Schmerzhafte Blähungen
Gründe für starke Blähungen
Die richtige Ernährung bei Blähungen
Was bringen Probiotika?
Blähungen durch Zucker und Süßstoffe
Blähungen durch Stress, Medikamente, Hormone
Wann sollte man zum Arzt?
Was hilft gegen Blähungen?

Wie entstehen Blähungen?

Beim Essen wird, zusammen mit der Nahrung, auch immer etwas Luft verschluckt. Nahrung und verschluckte Luft wandern zunächst in den Magen, wo die Magensäure beginnt, das Essen aufzulösen.
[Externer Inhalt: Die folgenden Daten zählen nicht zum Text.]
(* ===== verification/SlaveFacts.v ===== *)
(** * Correctness of the slave's store *)

From S2P Require Import Prelude GoStrings GoTime Metadata Gorm Replication MetadataJson HostNames.
From S2P Require Import GoPath GoFS CertLRU CertResolver SlaveStore SlaveEngine.

Open Scope Z_scope.

Section facts.
Context {SDB : Gorm SlaveTables slave_stmt slave_effect}.

Abbreviation tables s := (rows (ls_db s)).

(** ** Transactions are atomic *)

(** A computation that keeps the saved tables and fails only by panicking. *)
Definition in_tx (m : go LocalStore ()) : Prop :=
  forall s s' r, m s = (s', r) ->
    saved (ls_db s') = saved (ls_db s) /\ (forall e, r = Err e -> is_panic e = true).

Definition keeps_saved {A} (m : go LocalStore A) : Prop :=
  forall s, saved (ls_db (m s).1) = saved (ls_db s).

Lemma keeps_saved_bind {A B} (m : go LocalStore A) (k : A -> go LocalStore B) :
  keeps_saved m -> (forall a, keeps_saved (k a)) -> keeps_saved (m ≫= k).
Proof.
  intros Hm Hk s. specialize (Hm s). unfold mbind, go_bind.
  destruct (m s) as [s1 [a|e]]; cbn in *; [|done]. by rewrite Hk.
Qed.

Lemma keeps_saved_run st : keeps_saved (run_stmt st).
Proof.
  apply keeps_saved_bind; [|done]. intros s. unfold on_db, zoom.
  pose proof (exec_saved st (ls_db s)) as H. by destruct (exec st (ls_db s)).
Qed.

Lemma keeps_saved_dns r : keeps_saved (dealDNSRecords r).
Proof.
  unfold dealDNSRecords. case_match; [apply keeps_saved_run|].
  apply keeps_saved_bind; [done|intros payload].
  apply keeps_saved_bind; [apply keeps_saved_run|done].
Qed.

Lemma keeps_saved_domain p : keeps_saved (dealDomainEntries p).
Proof.
  unfold dealDomainEntries. case_match; [apply keeps_saved_run|].
  apply keeps_saved_bind; [done|intros payload].
  apply keeps_saved_bind; [done|intros s0].
  apply keeps_saved_bind; [|intros c; apply keeps_saved_run].
  destruct (dp_Cert p) as [c|]; [|done].
  destruct (CheckCertificateBundle _ _ _) as [[]|e]; done.
Qed.

Lemma in_tx_drop m : keeps_saved m -> in_tx (drop_error m).
Proof.
  intros Hm s s' r. unfold drop_error. specialize (Hm s).
  destruct (m s) as [s1 [[]|e]]; cbn in Hm; [by intros [= <- <-]|].
  destruct (is_panic e) eqn:E; intros [= <- <-]; naive_solver.
Qed.

Lemma in_tx_bind m (k : () -> go LocalStore ()) :
  in_tx m -> (forall a, in_tx (k a)) -> in_tx (m ≫= k).
Proof.
  intros Hm Hk s s' r. unfold mbind, go_bind. destruct (m s) as [s1 [a|e]] eqn:E.
  - intros H. destruct (Hm _ _ _ E) as [H1 _]. destruct (Hk _ _ _ _ H) as [H2 H3].
    split; [congruence|done].
  - intros [= <- <-]. destruct (Hm _ _ _ E) as [H1 H2]. split; [done|]. intros e' [= <-]. auto.
Qed.

Lemma in_tx_for_each {A} (body : A -> go LocalStore ()) l :
  (forall a, in_tx (body a)) -> in_tx (for_each body l).
Proof.
  intros Hb. induction l as [|a l IH]; cbn; [|by apply in_tx_bind].
  by intros s s' r [= <- <-].
Qed.

Lemma in_tx_apply_dns id r : in_tx (apply_dns id r).
Proof.
  apply in_tx_bind; [apply in_tx_drop, keeps_saved_dns|intros _].
  apply in_tx_drop, keeps_saved_run.
Qed.

Lemma in_tx_apply_domain id p : in_tx (apply_domain id p).
Proof.
  apply in_tx_bind; [apply in_tx_drop, keeps_saved_domain|intros _].
  apply in_tx_drop, keeps_saved_run.
Qed.
(* ===== verification/Sync.v ===== *)
(** * Master and slave together

    The system of one master and one subscribed slave as a transition relation
    whose steps run the code of both sides, and the replication invariant:
    whatever is live on the master and was broadcast is either still ahead of
    the slave's cursor in the log, or cached by the slave in its current
    form. *)

From S2P Require Import Prelude GoStrings GoTime Metadata Gorm Repository RepositoryFacts.
From S2P Require Import Replication Hub MasterEngine MasterFacts MetadataJson HostNames GoPath.
From S2P Require Import GoFS CertLRU CertResolver SlaveStore SlaveEngine SlaveFacts.

Open Scope Z_scope.

(** ** Replicated items *)

(** What a log record refers to: a sync type and an id. *)
Abbreviation key := (string * string)%type (only parsing).

Definition record_key (r : SnapshotRecord) : key := (sr_SyncType r, sr_SyncID r).

Inductive item :=
  | ItemDNS (r : DNSRecord)
  | ItemDomain (p : DomainEntryProjection).

(** The form in which an item reaches the slave. *)
Definition wire (i : item) : item :=
  match i with
  | ItemDNS r => ItemDNS (wire_dns r)
  | ItemDomain p => ItemDomain (wire_domain p)
  end.

(** The live item of a key on the master. *)
Definition current (t : Tables) (k : key) (i : item) : Prop :=
  match i with
  | ItemDNS r => k.1 = SnapshotSyncTypeDNSRecord /\ live_row t k.2 = Some r
  | ItemDomain p => k.1 = SnapshotSyncTypeDomainEntryProjection /\ projects t k.2 p
  end.

(** The item a slave holds for a key. *)
Definition cached (st : SlaveTables) (k : key) (i : item) : Prop :=
  match i with
  | ItemDNS r => exists j, json_Marshal r = Ok j /\
      st_dns st !! k.2 = Some (mkDnsRow (dr_ID r) (dr_FQDN r) (dr_RecordType r) j)
  | ItemDomain p => exists j, json_Marshal p = Ok j /\ st_domains st !! k.2 = Some (domain_row p j)
  end.

Definition notice_item (n : ChangeNotification) : option (key * item) :=
  match cn_DomainEntry n, cn_DNSRecord n with
  | Some p, _ => Some ((SnapshotSyncTypeDomainEntryProjection, dp_Hostname p), ItemDomain p)
  | None, Some r => Some ((SnapshotSyncTypeDNSRecord, dr_ID r), ItemDNS r)
  | None, None => None
  end.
Danach geht es weiter in den Dünndarm, in dem Verdauungssäfte aus der Bauchspeicheldrüse und Gallensaft das Essen weiter zerkleinern.

Im Dickdarm leben Bakterien, die daraus Fettsäuren und Vitamine herstellen. Dabei entstehen zusätzlich Gase, wie Kohlendioxid, Methan, und Schwefelwasserstoff. Ein Teil des Luft-Gas-Gemisches bahnt sich seinen Weg über die Darmschleimhaut in das Blut und wird über die Lunge ausgeatmet. Ein Teil geht durch den After hinaus: Man muss pupsen.

Blähungen: Wie viel Pupsen ist normal?

Gastroenterologe Prof. Jörg Albert beschäftigt sich am Klinikum Stuttgart mit Erkrankungen des Magen-Darm-Trakts. Im Durchschnitt kämen pro Tag und Mensch etwa 20 bis 30 Darmwinde, so der Arzt. Das entspräche etwa 1 bis 1,5 Liter Flatulenz – und sei vollkommen normal.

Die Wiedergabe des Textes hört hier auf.